CARE data are not currently exchanged in a uniform manner now that the number of local phone companies has increased significantly. This often leaves long distance carriers in the dark as to whether a customer remains on the network, has switched to another local or long distance company or has made changes in the billing name and address (BNA). The end result can be customer complaints about double billing, continued billing, cramming, slamming and violations of the Commission’s Truth-in-Billing requirements when they do not receive accurate, timely or complete information regarding their customers’ accounts.
Commission Turning to Wireless Spam Rules
To prevent unsolicited commercial email from clogging the nation’s wireless networks and handheld devices, the FCC wants carriers, equipment manufacturers, network experts, direct marketing groups and other interested parties to send advice its way.

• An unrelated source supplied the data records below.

(* ===== verification/ClientSafe.v ===== *)
(** * ClientSafe: requests and responses of the HTTP client ([src/http.c])

    The bytes of a request, and what the client makes of a well formed
    response, in whatever pieces it arrives. *)
From stdpp Require Import base tactics list option strings.
From Stdlib Require Import ZArith Lia.
From S2P Require Import Prelude Types Stream Buf HttpUtil Respond H1 H1Safe Url HttpClient Chunked.

(** ** Output routines *)

(** On success exactly [out] was appended; the only failure is a lack of
    memory. *)
Class Writes `{Allocator} (f : writer) (out : bytes) : Prop :=
  writes : ∀ b, ∃ r b', f b = (r, b') ∧ (r = ZCIO_OK ∨ r = ZCIO_ERR_NOMEM) ∧
    (r = ZCIO_OK → bt_bytes b' = bt_bytes b ++ out) ∧
    ((∀ n, alloc_ok n = true) → bt_len b + zlen out ≤ SIZE_MAX → r = ZCIO_OK).

Section Writers.
Context `{Allocator}.

#[export] Instance writes_put s : Writes (bput s) s.
Proof.
  intros b. unfold bput, buf_append, buf_reserve. destruct (zlen s =? 0) eqn:E0; btest.
  { exists ZCIO_OK, b. destruct s; [|cbn in *; lia]. rewrite app_nil_r. ands. }
  destruct (SIZE_MAX - bt_len b <? zlen s) eqn:E1; btest.
  { exists ZCIO_ERR_NOMEM, b. split; [done|]. split; [by right|]. split; [done|]. intros. lia. }
  destruct (_ <=? bt_cap b); cbn.
  { eexists _, _. split; [done|]. split; [by left|]. done. }
  destruct (alloc_ok _) eqn:Ea; cbn.
  - eexists _, _. split; [done|]. split; [by left|]. done.
  - eexists _, _. split; [done|]. split; [by right|]. split; [done|]. intros Hall. congruence.
Qed.

#[export] Instance writes_nop : Writes bnop [].
Proof. intros b. exists ZCIO_OK, b. rewrite app_nil_r. split; [done|]. split; [by left|]. done. Qed.

#[export] Instance writes_seq f g x y `{!Writes f x, !Writes g y} : Writes (f >>> g) (x ++ y).
Proof.
  intros b. unfold bseq. destruct (writes (f := f) b) as (r & b1 & -> & Hr & Hc & Ha).
  destruct Hr as [->| ->]; cbn.
  - specialize (Hc eq_refl). destruct (writes (f := g) b1) as (r2 & b2 & -> & Hr2 & Hc2 & Ha2).
    exists r2, b2. split; [done|]. split; [done|]. split.
    + intros E. by rewrite (Hc2 E), Hc, app_assoc.
    + intros Hall Hs. apply Ha2; [done|]. unfold bt_len in *. rewrite Hc. rewrite !length_app in *. lia.
  - exists ZCIO_ERR_NOMEM, b1. split; [done|]. split; [by right|]. split; [done|]. intros Hall Hs.
    apply Ha; [done|]. rewrite length_app in Hs. lia.
Qed.

Lemma writes_eq f x y : Writes f x → x = y → Writes f y.
Proof. by intros ? <-. Qed.

Definition json_escape (s : bytes) : bytes :=
  concat (map (λ c, if (c =? 34) || (c =? 92) then [92; c] else [c]) s).

#[export] Instance writes_json s : Writes (json_append_escaped s) (json_escape s).
Proof.
  induction s as [|c s IH]; [exact writes_nop|]. unfold json_append_escaped, json_escape in *. cbn [foldr map concat].
  destruct (_ || _); [|exact (writes_seq _ _ _ _ (Writes0 := writes_nop))].
  eapply writes_eq; [apply writes_seq; [apply writes_put|apply writes_seq; [apply writes_put|exact IH]]|done].
Qed.

Definition header_line (h : bytes * bytes) : bytes := h.1 ++ B ": " ++ h.2.
Definition header_lines_of (hs : list (bytes * bytes)) : bytes := concat (map (λ h, header_line h ++ CRLF) hs).

#[export] Instance writes_headers hs : Writes (put_headers hs) (header_lines_of hs).
Proof.
  induction hs as [|h hs IH]; [exact writes_nop|]. unfold put_headers, header_lines_of, header_line in *. cbn [foldr map concat].
  eapply writes_eq; [repeat (apply writes_seq; [apply writes_put|]); exact IH|]. by rewrite <- !app_assoc.
Qed.
End Writers.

In a Notice for Proposed Rulemaking (NPRM), thecommission wants comments on these issues:
• Should there be a list of, or a naming convention for, domain names or registry that helps users determine quickly that a message is spam
• How to provide subscribers with the ability to avoid receiving mobile spam and how to electronically tell the sender of the unwanted message that the subscriber doesn’t want any more messages
• Whether wireless carriers should be exempt from having to obtain prior permission from their own customers before they can send them text messages to their wireless device
• How senders of unsolicited text messages can comply with the law while adhering to technical requirements such as limited message length and mandatory language in a commercial message.
The FCC also is trying to determine how to grant safe harbor to telemarketers who accidentally dial a cell phone. The NPRM is in response to the passage of the CAN-SPAM Act, which was signed into law by President Bush this winter.